If we rely on the ordinary inlining of seq, we'll get

let chp = case b of { True -> fst x; False -> 0 } case chp of _ { I# -> ...chp... }

But since chp is cheap, and the case is an alluring contet, we'll inline chp into the case scrutinee. Now there is only one use of chp, so we'll inline a second copy. Alas, we've now ruined the purpose of the seq, by re-introducing the space leak:

case (case b of {True -> fst x; False -> 0}) of

I# _ -> ...case b of {True -> fst x; False -> 0}...

We can try to avoid doing this by ensuring that the binder-swap in the case happens, so we get his at an early stage:

case chp of chp2 { I# -> ...chp2... }

But this is fragile. The real culprit is the source program. Perhaps we should have said explicitly

let !chp2 = chp in ...chp2...

But that's painful. So the code here does a little hack to make seq more robust: a saturated application of 'seq' is turned *directly* into the case expression, thus:

x `seq` e2 ==> case x of x -> e2 -- Note shadowing! e1 `seq` e2 ==> case x of _ -> e2

So we desugar our example to:

let chp = case b of { True -> fst x; False -> 0 } case chp of chp { I# -> ...chp... }

And now all is well.

The reason it's a hack is because if you define mySeq=seq, the hack won't work on mySeq.

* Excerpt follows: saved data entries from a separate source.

(* ===== verification/Tools.v ===== *)
(** The command catalogue ([src/src/tools.rs]): the kinds this build dispatches,
    the ones it knows without a handler, and the page that describes them.
    [invoke_read] drives the executor and is not modelled here. *)

From S2P Require Import Prelude.
From S2P Require Import Contracts.

Inductive LocalKind :=
  | ConfigSet | ConfigUnset | DecisionsControl | ProjectInit | SessionNew | ViewClear
  | ContextCompact | McpCall | PlannedUnimplemented | UnknownKind.

#[export] Instance LocalKind_eq_dec : EqDecision LocalKind.
Proof. solve_decision. Defined.

Definition BUSY_READ : string :=
  "READ".
Definition BUSY_WRITE : string :=
  "WRITE".
Definition BUSY_READ_CONFIG : string :=
  "READ/CONFIG".
Definition BUSY_READ_INDEX : string :=
  "READ/INDEX".
Definition BUSY_EGRESS : string :=
  "EGRESS".
Definition BUSY_UNAVAILABLE : string :=
  "UNAVAILABLE".
Definition READ_FILE_DESCRIPTION : string :=
  "One admitted file read in the current scope.".
Definition CONFIG_SET_DESCRIPTION : string :=
  "Set one config key through the shared schema and journaled publication.".
Definition CONFIG_UNSET_DESCRIPTION : string :=
  "Remove one config override through the shared schema and journaled publication.".
Definition DECISIONS_CONTROL_DESCRIPTION : string :=
  "Inspect or switch the decision mode (ask, auto, inherit); mutations ride the journaled config publication.".
Definition PROJECT_INIT_DESCRIPTION : string :=
  "Build or repair the project index generation for the pinned project root; the parse runs in the capped index worker, never in-process.".
Definition SESSION_NEW_DESCRIPTION : string :=
  "Start an independent conversation on this connection; the previous session stays resumable and nothing durable is deleted.".
Definition VIEW_CLEAR_DESCRIPTION : string :=
  "Clear the transcript and streamed output; the stored conversation is kept.".
Definition CONTEXT_COMPACT_DESCRIPTION : string :=
  "Fold one task's episodic history into its continuation checkpoint; a fold that would not shorten the context is refused typed.".
Definition MCP_CALL_DESCRIPTION : string :=
  "One admitted tools/call against a declared MCP server; the logical operation, its continuation and its honest outcome are retained.".
Definition PLANNED_COMMAND_DESCRIPTION : string :=
  "A planned command in this catalog.".
Definition UNAVAILABLE_REASON : string :=
  "known command without a handler in this build".

Definition PLANNED_LOCAL_KINDS : list string :=
  ["session.list"; "session.search"; "session.resume"; "session.fork"; "session.export";
   "session.recap"; "session.exit"; "settings.open"; "context.view"; "usage.view";
   "checkpoint.preview"; "checkpoint.apply"; "permissions.view"; "model.view"; "effort.view";
   "workflow.control"; "harness.control"; "docs.status"; "config.list"; "config.search";
   "config.get"; "config.explain"; "config.validate"; "config.export"; "doctor"; "ui.render"].

Definition planned_local_kinds : list string := PLANNED_LOCAL_KINDS.

Definition contains (l : list string) (s : string) : bool := existsb (String.eqb s) l.

Definition local_command_kind (kind : string) : LocalKind :=
  if String.eqb kind "config.set" then ConfigSet
  else if String.eqb kind "config.unset" then ConfigUnset
  else if String.eqb kind "decisions.control" || String.eqb kind "decisions" then DecisionsControl
  else if String.eqb kind "project.init" then ProjectInit
  else if String.eqb kind "session.new" then SessionNew
  else if String.eqb kind "view.clear" then ViewClear
  else if String.eqb kind "context.compact" then ContextCompact
  else if String.eqb kind "mcp.call" then McpCall
  else if contains PLANNED_LOCAL_KINDS kind then PlannedUnimplemented
  else UnknownKind.

Definition descriptor (canonical_id : string) (aliases : list string) (description : string)
    (available : bool) (busy_policy : string) : CommandDescriptor :=
  {| canonical_id := canonical_id; aliases := aliases; description := description;
     busy_policy := busy_policy; available := available;
     unavailability_reason := if available then None else Some UNAVAILABLE_REASON |}.

Definition describe : Page CommandDescriptor :=
  let items :=
    [descriptor "read_file" ["read"] READ_FILE_DESCRIPTION true BUSY_READ;
     descriptor "config.set" [] CONFIG_SET_DESCRIPTION true BUSY_WRITE;
     descriptor "config.unset" [] CONFIG_UNSET_DESCRIPTION true BUSY_WRITE;
     descriptor "decisions.control" ["decisions"] DECISIONS_CONTROL_DESCRIPTION true BUSY_READ_CONFIG;
     descriptor "project.init" [] PROJECT_INIT_DESCRIPTION true BUSY_READ_INDEX;
     descriptor "session.new" [] SESSION_NEW_DESCRIPTION true BUSY_WRITE;
     descriptor "view.clear" [] VIEW_CLEAR_DESCRIPTION true BUSY_READ;
     descriptor "context.compact" [] CONTEXT_COMPACT_DESCRIPTION true BUSY_WRITE;
     descriptor "mcp.call" [] MCP_CALL_DESCRIPTION true BUSY_EGRESS] in
  page_new
    (fold_left (fun items kind =>
       items ++ [descriptor kind [] PLANNED_COMMAND_DESCRIPTION false BUSY_UNAVAILABLE])
     PLANNED_LOCAL_KINDS items) 0.

(** The catalogue and the dispatch agree: every command but the file read, which
    goes through the executor, resolves under its id and each alias to a handler
    when it is listed as available and to [PlannedUnimplemented] when it is not;
    no id or alias is listed twice; and an unlisted kind is unknown. *)
Definition names (d : CommandDescriptor) : list string := canonical_id d :: aliases d.

Lemma catalogue_matches_dispatch :
  Forall (fun d => canonical_id d = "read_file" \/
            Forall (fun s => local_command_kind s <> UnknownKind /\
                      (local_command_kind s = PlannedUnimplemented <-> available d = false)) (names d))
         (items describe) /\
  NoDup (concat (map names (items describe))).
Proof.
  split; apply (bool_decide_unpack _); vm_compute; exact I.
Qed.

Lemma unlisted_kind_is_unknown s :
  s ∉ concat (map names (items describe)) -> local_command_kind s = UnknownKind.
Proof.
  intros Hs. unfold local_command_kind, contains.
  repeat match goal with
    | |- context [String.eqb s ?k] =>
        destruct (String.eqb_spec s k) as [->|]; [exfalso; apply Hs; apply (bool_decide_unpack _); vm_compute; exact I|]
    end.
  simpl orb. destruct (existsb (String.eqb s) PLANNED_LOCAL_KINDS) eqn:E; [|done].
  apply existsb_exists in E as (k & Hk & ->%String.eqb_eq). exfalso. apply Hs.
  apply list_elem_of_In in Hk.
  assert (Forall (fun k => k ∈ concat (map names (items describe))) PLANNED_LOCAL_KINDS) as HF
    by (apply (bool_decide_unpack _); vm_compute; exact I).
  rewrite Forall_forall in HF. by apply HF.
Qed.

Note [Desugaring seq (3)] cf Trac #2409 ~ The isLocalId ensures that we don't turn

True `seq` e

into

case True of True { ... }

which stupidly tries to bind the datacon 'True'.

### The need for special rules

Roman found situations where he had

```      case (f n) of _ -> e
```

where he knew that `f` (which was strict in `n`) would terminate if n did. Notice that the result of `(f n)` is discarded. So it makes sense to transform to

```      case n of _ -> e
```

Rather than attempt some general analysis to support this, I've added enough support that you can do this using a rewrite rule:

```  RULE "f/seq" forall n.  seq (f n) e = seq n e
```

You write that rule. When GHC sees a case expression that discards its result, it mentally transforms it to a call to `seq` and looks for a RULE. (This is done in `Simplify.rebuildCase`.) As usual, the correctness of the rule is up to you.

To make this work, we need to be careful that `seq` is not desguared into a case expression on the LHS of a rule.

To increase applicability of these user-defined rules, we also have the following built-in rule for `seq`

```  seq (x |> co) y = seq x y
```

This eliminates unnecessary casts and also allows other seq rules to match more often. Notably,

```   seq (f x |> co) y  -->  seq (f x) y
```

and now a user-defined rule for `seq` may fire.